╭─ Data supplied
Lemma typing_main nl (Hnl : nl = 10 \/ nl = 13) es : forall p cs m m' t,
  omap in_char es = cs ++ [nl] ->
  Forall (fun c => c <> 10 /\ c <> 13) cs ->
  p ++ cs <> [] ->
  command m = typed_buffer 20 p ->
  cmd_index m = Z.of_nat (Nat.min (length p) 19) ->
  main_loop es m = Ok (tt, m', t) ->
  console_view m'
  = (fst (command_of (reading_active m) (typed_buffer 20 (p ++ cs))),
     replicate 20 0, 0) /\
  List.filter is_console t
  = [printf (snd (command_of (reading_active m)
                    (typed_buffer 20 (p ++ cs))))].
Proof.
  induction es as [|e es IH]; intros p cs m m' t Hes Hcs Hne Hb Hi H.
  - destruct cs; discriminate Hes.
  - simpl in H.
    apply bind_ok in H as ([] & m1 & t1 & t2 & H1 & H2 & ->).
    destruct (loop_body_console_main _ _ _ _ H1) as (mc & tc & Hc & V & F).
    pose proof (handle_all_view_main (irq_getchar e) m) as V0.
    set (m0 := fst (handle_all (irq_getchar e) m)) in *.
    assert (reading_active m0 = reading_active m /\
            command m0 = command m /\ cmd_index m0 = cmd_index m)
      as (R0 & B0 & I0) by (unfold console_view in V0; now inversion V0).
    simpl in Hes. destruct (in_char e) as [c|] eqn:Ec.
    + destruct cs as [|c' cs'].
      * injection Hes as -> Hes.
        rewrite app_nil_r in Hne |- *.
        destruct (console_enter_main nl m0 p Hnl Hne) as (mc' & Hc' & V');
          [congruence | congruence |].
        rewrite Hc' in Hc. ok_inv Hc.
        destruct (idle_run_main es m1 m' t2 Hes H2) as (V2 & F2).
        rewrite <- R0. split; [congruence|].
        rewrite List.filter_app, F, F2, app_nil_r, reply_console.
        reflexivity.
      * injection Hes as -> Hes.
        apply Forall_cons in Hcs as [[N10 N13] Hcs].
        destruct (console_char_main c' m0 p N10 N13)
          as (mc' & Hc' & R' & B' & I'); [congruence | congruence |].
        rewrite Hc' in Hc. ok_inv Hc.
        assert (reading_active m1 = reading_active m /\
                command m1 = command mc /\
                cmd_index m1 = cmd_index mc)
          as (R1 & B1 & I1)
          by (unfold console_view in V; inversion V; repeat split;
              congruence).
        destruct (IH (p ++ [c']) cs' m1 m' t2 Hes Hcs) as (V2 & F2).
        { destruct p; discriminate. }
        { congruence. }
        { congruence. }
        { exact H2. }
        rewrite <- app_assoc in V2, F2. simpl in V2, F2.
        rewrite R1 in V2, F2. split; [exact V2|].
        rewrite List.filter_app, F, F2. reflexivity.
    + ok_inv Hc.
      assert (reading_active m1 = reading_active m /\
              command m1 = command m /\
              cmd_index m1 = cmd_index m)
        as (R1 & B1 & I1)
        by (unfold console_view in V; inversion V; repeat split;
            congruence).
      destruct (IH p cs m1 m' t2 Hes Hcs Hne) as (V2 & F2);
        [congruence | congruence | exact H2 |].
      rewrite R1 in V2, F2. split; [exact V2|].
      rewrite List.filter_app, F, F2. reflexivity.
Qed.

(** ** Pulses, alarms and lines *)

Lemma measured_refl m : measured m m [].
Proof. exists []. repeat split; auto. Qed.

Lemma measured_trans m m1 m2 t1 t2 :
  measured m m1 t1 -> measured m1 m2 t2 -> measured m m2 (t1 ++ t2).
Proof.
  intros (r1 & A1 & B1 & C1 & D1) (r2 & A2 & B2 & C2 & D2).
  exists (r1 ++ r2).
  rewrite !List.filter_app, !length_app, replicate_add, concat_app,
    List.flat_map_app, A1, A2, B1, B2.
  repeat split; auto. - now apply Forall_app. - lia.
Qed.

Lemma quiet_measured m m' t :
  List.filter is_trigger t = [] ->
  List.filter is_measurement_line t = [] -> measured m m' t.
Proof.
  intros A B. exists []. rewrite A, B. repeat split; auto. simpl. lia.
Qed.

Lemma console_quiet_main ch m m' t :
  console ch m = Ok (tt, m', t) ->
  List.filter is_trigger t = [] /\
  List.filter is_measurement_line t = [] /\
  List.filter is_result t = [] /\
  last_measurement m' = last_measurement m.
Proof.
  unfold console. intros H. mrun H.
  all: inversion H; subst; clear H; repeat split; reflexivity.
Qed.

Lemma result_line_is_result m : is_result (printf (result_line m)) = true.
Proof.
  unfold result_line.
  destruct (action_completed (sensor_state m)); [reflexivity|].
  destruct (timer_fired (sensor_state m)); reflexivity.
Qed.

Lemma result_lines id s m :
  List.filter is_measurement_line
    [cancel_alarm id; printf (datetime_prefix s); printf (result_line m)]
  = [printf (datetime_prefix s); printf (result_line m)] /\
  List.filter is_trigger
    [cancel_alarm id; printf (datetime_prefix s); printf (result_line m)]
  = [] /\
  List.filter is_result
    [cancel_alarm id; printf (datetime_prefix s); printf (result_line m)]
  = [printf (result_line m)].
Proof.
  unfold result_line.
  destruct (action_completed (sensor_state m)); [auto|].
  destruct (timer_fired (sensor_state m)); auto.
Qed.

Lemma measure_measured e : respects measured (measure e).
Proof.
  intros m [] m' t H.
  destruct (reading_active m
            && (1000 * 1000 <=?
                absolute_time_diff_us (last_measurement m) (t_check e)))
    eqn:C.
  - apply andb_true_iff in C as [Hr Hd]. apply Z.leb_le in Hd.
    destruct (measure_inv_main _ _ _ _ Hr Hd H) as (m3 & tw & W & -> & ->).
    apply wait_loop_trace_main in W.
    destruct (result_lines (alarm_id (sensor_state m3))
                (fmt_time (rtc_now e) ++ " - ")%string m3) as (L1 & L2 & _).
    exists [((fmt_time (rtc_now e) ++ " - ")%string, result_line m3)].
    rewrite !List.filter_app, L1, L2.
    rewrite !(cancels_filtered _
                (snd (handle_all (irq_pulse e) (armed m))))
      by auto using handle_all_trace_main.
    rewrite !(ticks_filtered _ tw) by auto.
    repeat split.
    + constructor; [apply result_line_is_result | constructor].
    + rewrite !length_app. simpl. lia.
  - rewrite measure_skips_main in H by assumption. ok_inv H.
    apply measured_refl.
Qed.

Lemma main_loop_measured es : respects measured (main_loop es).
Proof.
  apply (main_loop_respects_main measured measured_refl measured_trans).
  intros e _.
  apply (loop_body_respects_main measured measured_trans).
  - intros irqs.
    apply (preempt_respects_main measured measured_refl measured_trans).
    intros i m. apply quiet_measured;
      apply cancels_filtered; auto using handle_trace_main.
  - intros m [] m' t H. destruct (in_char e) as [ch|].
    + apply console_quiet_main in H as (A & B & _).
      now apply quiet_measured.
    + ok_inv H. apply measured_refl.
  - apply measure_measured.
  - intros s. now apply quiet_measured.
Qed.

(** ** The interval between measurements *)

Lemma last_kept_refl m : last_kept m m [].
Proof. intros _. reflexivity. Qed.

Lemma last_kept_trans m m1 m2 t1 t2 :
  last_kept m m1 t1 -> last_kept m1 m2 t2 -> last_kept m m2 (t1 ++ t2).
Proof.
  unfold last_kept. intros A B H. rewrite List.filter_app in H.
  apply app_eq_nil in H as [H1 H2]. rewrite B, A; auto.
Qed.

Lemma handle_last i m :
  last_measurement (fst (handle i m)) = last_measurement m.
Proof.
  destruct i as [gpio events t1 t2 | id]; simpl; [|reflexivity].
  now destruct (trigger_callback gpio events t1 t2 (sensor_state m)).
Qed.

Lemma handle_all_last irqs : forall m,
  last_measurement (fst (handle_all irqs m)) = last_measurement m.
Proof.
  induction irqs as [|i rest IH]; intros m; [reflexivity|].
  rewrite handle_all_cons_main. simpl. now rewrite IH, handle_last.
Qed.

Lemma console_or_not_quiet (oc : option Z) m m' t :
  match oc with
  | Some ch => console ch
  | None => ret tt
  end m = Ok (tt, m', t) ->
  List.filter is_result t = [] /\ last_measurement m' = last_measurement m.
Proof.
  destruct oc as [ch|]; intros H.
  - now apply console_quiet_main in H as (_ & _ & A & B).
  - ok_inv H. auto.
Qed.

Lemma loop_body_inv_main e m m' t :
  loop_body e m = Ok (tt, m', t) ->
  exists mc tc m2 t2,
    match in_char e with
    | Some ch => console ch
    | None => ret tt
    end (fst (handle_all (irq_getchar e) m)) = Ok (tt, mc, tc) /\
    measure e mc = Ok (tt, m2, t2) /\
    m' = fst (handle_all (irq_poll e) m2) /\
    t = snd (handle_all (irq_getchar e) m) ++ tc ++ t2 ++ [sleep_ms 10]
        ++ snd (handle_all (irq_poll e) m2).
Proof.
  intros H. unfold loop_body in H.
  apply bind_ok in H as (? & m1 & t1 & tr & H1 & H & ->).
  rewrite preempt_eq_main in H1. ok_inv H1.
  apply bind_ok in H as ([] & mc & tc & tr' & Hc & H & ->).
  apply bind_ok in H as ([] & m2 & t2 & tr2 & H2 & H & ->).
  apply bind_ok in H as (? & m3 & t3 & tr3 & H3 & H & ->).
  ok_inv H3. rewrite preempt_eq_main in H. ok_inv H.
  do 4 eexists. split; [eassumption|]. split; [eassumption|].
  split; reflexivity.
Qed.

(** An iteration that prints a result passed the interval test and
    stamped [last_measurement]. *)
Lemma loop_body_result_main e m m' t :
  loop_body e m = Ok (tt, m', t) ->
  List.filter is_result t <> [] ->
  1000 * 1000 <= absolute_time_diff_us (last_measurement m) (t_check e) /\
  last_measurement m' = t_done e.
Proof.
  intros H Hr.
  apply loop_body_inv_main in H as (mc & tc & m2 & t2 & Hc & Hm & -> & ->).
  apply console_or_not_quiet in Hc as (Fc & Lc).
  rewrite handle_all_last in Lc.
  rewrite !List.filter_app, Fc in Hr.
  rewrite (cancels_filtered is_result (snd (handle_all (irq_getchar e) m))),
    (cancels_filtered is_result (snd (handle_all (irq_poll e) m2)))
    in Hr by auto using handle_all_trace_main.
  simpl in Hr. rewrite ?app_nil_r in Hr.
  destruct (reading_active mc
            && (1000 * 1000 <=?
                absolute_time_diff_us (last_measurement mc) (t_check e)))
    eqn:C.
  - apply andb_true_iff in C as [Ha Hd]. apply Z.leb_le in Hd.
    destruct (measure_inv_main _ _ _ _ Ha Hd Hm) as (m3 & tw & W & -> & _).
    rewrite handle_all_last. simpl. split; [congruence | reflexivity].
  - rewrite measure_skips_main in Hm by assumption. ok_inv Hm.
    simpl in Hr. congruence.
Qed.

Lemma loop_body_last_kept e : respects last_kept (loop_body e).
Proof.
  apply (loop_body_respects_main last_kept last_kept_trans).
  - intros irqs.
    apply (preempt_respects_main last_kept last_kept_refl last_kept_trans).
    intros i m _. apply handle_last.
  - intros m [] m' t H _. now apply console_or_not_quiet in H.
  - intros m [] m' t H Hr.
    destruct (reading_active m
              && (1000 * 1000 <=?
                  absolute_time_diff_us (last_measurement m) (t_check e)))
      eqn:C.
    + apply andb_true_iff in C as [Ha Hd]. apply Z.leb_le in Hd.
      destruct (measure_trace_main _ _ _ _ Ha Hd H) as (_ & l & F & _).
      rewrite F in Hr. discriminate Hr.
    + rewrite measure_skips_main in H by assumption. now ok_inv H.
  - intros s _. reflexivity.
Qed.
╰─
• Work to complete: Please reply with an exact copy of the lines above, starting at the first and ending at the line that holds "console_view m'".

• Response to this task:
Lemma typing_main nl (Hnl : nl = 10 \/ nl = 13) es : forall p cs m m' t,
  omap in_char es = cs ++ [nl] ->
  Forall (fun c => c <> 10 /\ c <> 13) cs ->
  p ++ cs <> [] ->
  command m = typed_buffer 20 p ->
  cmd_index m = Z.of_nat (Nat.min (length p) 19) ->
  main_loop es m = Ok (tt, m', t) ->
  console_view m'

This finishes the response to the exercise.